Picture of some of the participants at the Aflasafe trial fields where they were taught the practical application of the technology in the field.

IITA trains extension staff on aflatoxin as it prepares to scale out aflasafeTZ in Tanzania

As part of its push to ensure access to safe and aflatoxin-free food across Africa, IITA recently trained stakeholders in the governments’ agricultural extension services in parts of Tanzania, on aflatoxin and on use of aflasafeTZ, the effective biocontrol product that reduces aflatoxin contamination consistently by more than 80% to safe levels.

Aflatoxin, a deadly chemical poison that can cause stunting in children, liver cancer, and even death in cases of severe poisoning, is produced by the greenish mold, Aspergillus flavus, which is commonly found in soils.

Aflatoxin contamination of major staple commodities including maize, groundnuts, and sorghum, and its negative impact on agriculture, trade, human and animal health is a major concern in Tanzania. In 2016, cases of acute aflatoxin poisoning that caused death were reported in three districts.

Studies also conducted in Morogoro district showed that aflatoxins are major contributors to the high stunting rate of 42% in the region. More than 99% of children who participated in the study were also found to have aflatoxin in their blood and urine, indicating chronic exposure to aflatoxins.

The innovative AflasafeTZ technology is also made with strains of A. flavus which do not produce aflatoxin but are instead able to displace those that do. AflasafeTZ was developed with A. flavus strains collected in Tanzania and is a result of collaboration between IITA, the U.S. Department of Agriculture-Agricultural Research Services (USDA-ARS), and the Tanzania Ministry of Agriculture with financial support from United States Agency for International Development (USAID).

“Now that aflasafeTZ01 has been approved for registration we are preparing the country to receive and apply the technology by creating awareness. The product is safe. It is already in use in Nigeria, Kenya, Senegal, and The Gambia. We are excited that it will soon be available to smallholder farmers in Tanzania,” said George Mahuku, IITA Plant Pathologist based in Tanzania, who led the training.

The training took place 14-15 May, in Kilosa, Morogoro, Tanzania, and brought together 37 participants drawn from Morogoro, Manyara, Dodoma, and Singida regions. The objectives of the training were to update stakeholders on the progress made in the development and registration of AflasafeTZ; review strategies for creating awareness; and develop a road map for scaling out the product across the country for aflatoxin prevention.

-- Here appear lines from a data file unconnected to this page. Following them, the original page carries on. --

(** ** C8: the population invariant *)

(** C8.  Let [s] be a state reached from the empty world by any sequence
    of spawns and passes, with any numbers of workers, any schedules and
    whatever the races do to the counter.  Every batch of [s] has its
    [MAX_BATCH_VERTS] slots and a population between 0 and
    [MAX_BATCH_VERTS], and the slots [0 .. population) all hold particles
    written by [spawnParticle].  The live particles are exactly the ones in
    these slots, and stay so under one more operation: a spawn puts the new
    particle in the slot after the live ones of the last batch, so that the
    live particles of the world are the old ones followed by the new one; a
    pass that is run leaves in the slots [0 .. population') of each batch
    exactly the particles that were live and in bounds, integrated, in
    their old order, none left out and none kept twice. *)
Theorem population_invariant {T : Type} {ST : Scalar T}
    (bnd : Rect T) (gs : list (gField T)) (ops : list op) (s : sys T)
    (o : op) (s' : sys T) :
  run_ops ops (empty_sys bnd gs) = Returned s →
  apply_op o s = Returned s' →
  (∀ b, b ∈ particles (env s) →
    batch_wf b ∧
    0 <= population b <= MAX_BATCH_VERTS ∧
    length (live_vertices b) = idx (population b) ∧
    length (live_velocities b) = idx (population b) ∧
    Forall (λ v, color v = Yellow) (live_vertices b)) ∧
  match o with
  | Spawn pos vel =>
      mjoin (live_particles <$> particles (env s')) =
        mjoin (live_particles <$> particles (env s))
          ++ [(mkVertex pos Yellow vzero, vel)]
  | Pass thNum _ _ =>
      thNum ≠ 0 →
      Forall2 (λ b b',
         let survivors :=
           filter (λ r, in_bounds (bounds (env s)) r = true) (live_rows b) in
         population b' = Z.of_nat (length survivors) ∧
         live_vertices b' =
           map (λ r, row_vertex (integrate_row (gravFields (env s)) r))
               survivors ∧
         live_velocities b' =
           map (λ r, row_velocity (integrate_row (gravFields (env s)) r))
               survivors ∧
         live_particles b' =
           map (λ r, (row_vertex (integrate_row (gravFields (env s)) r),
                      row_velocity (integrate_row (gravFields (env s)) r)))
               survivors)
        (particles (env s)) (particles (env s'))
  end.
Proof.
  intros Hrun Hop.
  assert (Hwf : world_wf (env s)).
  { eapply run_ops_world_wf; [|exact Hrun]. constructor. }
  split.
  - intros b Hb. unfold world_wf in Hwf.
    rewrite list.Forall_forall in Hwf.
    destruct (Hwf b Hb) as [Hbwf Hsp].
    destruct (live_lengths b Hbwf) as [Hlv Hlw].
    by destruct Hbwf as (? & ? & ? & ? & ?).
  - destruct o as [pos vel|thNum sched lost]; cbn [apply_op] in Hop.
    + injection Hop as <-. by apply spawn_live_particles.
    + intros HT.
      destruct (pass_particles thNum sched lost s s' HT Hop) as (_ & _ & ->).
      apply all_survivors. eapply list.Forall_impl; [exact Hwf|].
      by intros b [? _].
Qed.

Lemma population_invariant_witness :
  let s := spawn (Binary32.vec 100 300) (Binary32.vec 0 0)
             (spawn (Binary32.vec (-5) 300) (Binary32.vec 0 0)
                (empty_sys Binary32.W_DIM [Binary32.main_field])) in
  let s' := raced 2 1 (sequential_pass s) in
  Forall2 (λ b b',
     let survivors :=
       filter (λ r, in_bounds (bounds (env s)) r = true) (live_rows b) in
     population b' = Z.of_nat (length survivors) ∧
     live_vertices b' =
       map (λ r, row_vertex (integrate_row (gravFields (env s)) r))
           survivors ∧
     live_velocities b' =
       map (λ r, row_velocity (integrate_row (gravFields (env s)) r))
           survivors ∧
     live_particles b' =
       map (λ r, (row_vertex (integrate_row (gravFields (env s)) r),
                  row_velocity (integrate_row (gravFields (env s)) r)))
           survivors)
    (particles (env s)) (particles (env s')).
Proof.
  cbv zeta.
  refine (proj2 (population_invariant Binary32.W_DIM [Binary32.main_field]
           [Spawn (Binary32.vec (-5) 300) (Binary32.vec 0 0);
            Spawn (Binary32.vec 100 300) (Binary32.vec 0 0)]
           (spawn (Binary32.vec 100 300) (Binary32.vec 0 0)
             (spawn (Binary32.vec (-5) 300) (Binary32.vec 0 0)
                (empty_sys Binary32.W_DIM [Binary32.main_field])))
           (Pass 2 Binary32.two_workers 1)
           (raced 2 1 (sequential_pass
             (spawn (Binary32.vec 100 300) (Binary32.vec 0 0)
               (spawn (Binary32.vec (-5) 300) (Binary32.vec 0 0)
                  (empty_sys Binary32.W_DIM [Binary32.main_field])))))
           eq_refl _) _).
  - apply (updateSystem_fair 2 _ ltac:(lia) Binary32.two_workers 1).
    apply round_robin_fair.
  - lia.
Defined.

(** ** C9: the tick driver *)

(** C9.  A frame adds the elapsed time to the accumulator and then runs
    one pass and subtracts [dt] as long as the accumulator holds at least
    [dt]: [(acc + elapsed) / dt] passes in all, [(acc + elapsed) mod dt]
    left.  With an empty accumulator and a frame of [2.5 * dt] - five halves
    of [dt] - exactly two passes run and half of [dt] is left. *)
Theorem tick_accumulation {St : Type} (pass : St → St) (dt half_dt : Z)
    (fuel : nat) (acc elapsed : Z) (s : St) :
  0 < dt → dt = 2 * half_dt →
  0 <= acc + elapsed → (Z.to_nat ((acc + elapsed) / dt) < fuel)%nat →
  frame pass dt fuel elapsed (acc, s) =
    Some ((acc + elapsed) mod dt,
          Nat.iter (Z.to_nat ((acc + elapsed) / dt)) pass s) ∧
  frame pass dt 3 (5 * half_dt) (0, s) = Some (half_dt, pass (pass s)).
Proof.
  intros Hdt Hhalf Hacc Hfuel. unfold frame. cbn [fst snd]. split.
  - by apply tick_loop_spec.
  - rewrite tick_loop_spec; [|lia|lia|].
    + replace (0 + 5 * half_dt) with (half_dt + 2 * dt) by lia.
      rewrite Z.div_add, Z.mod_add, Z.div_small, Z.mod_small by lia. done.
    + replace (0 + 5 * half_dt) with (half_dt + 2 * dt) by lia.
      rewrite Z.div_add, Z.div_small by lia. simpl. lia.
Qed.

Lemma tick_accumulation_witness :
  frame (λ n : nat, S n) Binary32.dt 10 40000 (5000, 0%nat)
    = Some (45000 mod Binary32.dt,
            Nat.iter (Z.to_nat (45000 / Binary32.dt)) (λ n : nat, S n) 0%nat) ∧
  frame (λ n : nat, S n) Binary32.dt 3 (5 * 8333) (0, 0%nat)
    = Some (8333, 2%nat).
Proof.
  apply (tick_accumulation (λ n : nat, S n) Binary32.dt 8333 10 5000 40000 0%nat);
    vm_compute; (reflexivity || congruence || lia).
Defined.

(** ** C10: no worker *)

(** C10 at [leaving]: with [hardware_concurrency() = 0], [updateSystem]
    starts no worker and returns at once with the state unchanged, whatever
    the schedule; the sequential pass would have moved the particle.  A call
    of [update] itself would divide by zero. *)
Theorem zero_workers_no_pass (sched : list nat) (lost : Z) :
  updateSystem 0 sched lost Binary32.leaving = Returned Binary32.leaving ∧
  sequential_pass Binary32.leaving ≠ Binary32.leaving ∧
  update 0 0 (Binary32.leaving, 0) = Undefined.
Proof.
  split; [apply updateSystem_zero|]. split; [|done].
  intros H.
  apply (f_equal (λ s, position (vertices (Binary32.first_batch s) !!! 0%nat)))
    in H.
  vm_compute in H. congruence.
Qed.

Despite its threat to health, more than 75% of the people in Tanzania are not aware of aflatoxins and their health effects and continue to unknowingly put their lives and those of their families at risk from consumption of contaminated products. IITA has therefore been conducting a lot of awareness creation exercises to reverse this situation. The participants are expected to go back to their districts and disseminate information to farmers and other stakeholders along the maize and groundnut value chains.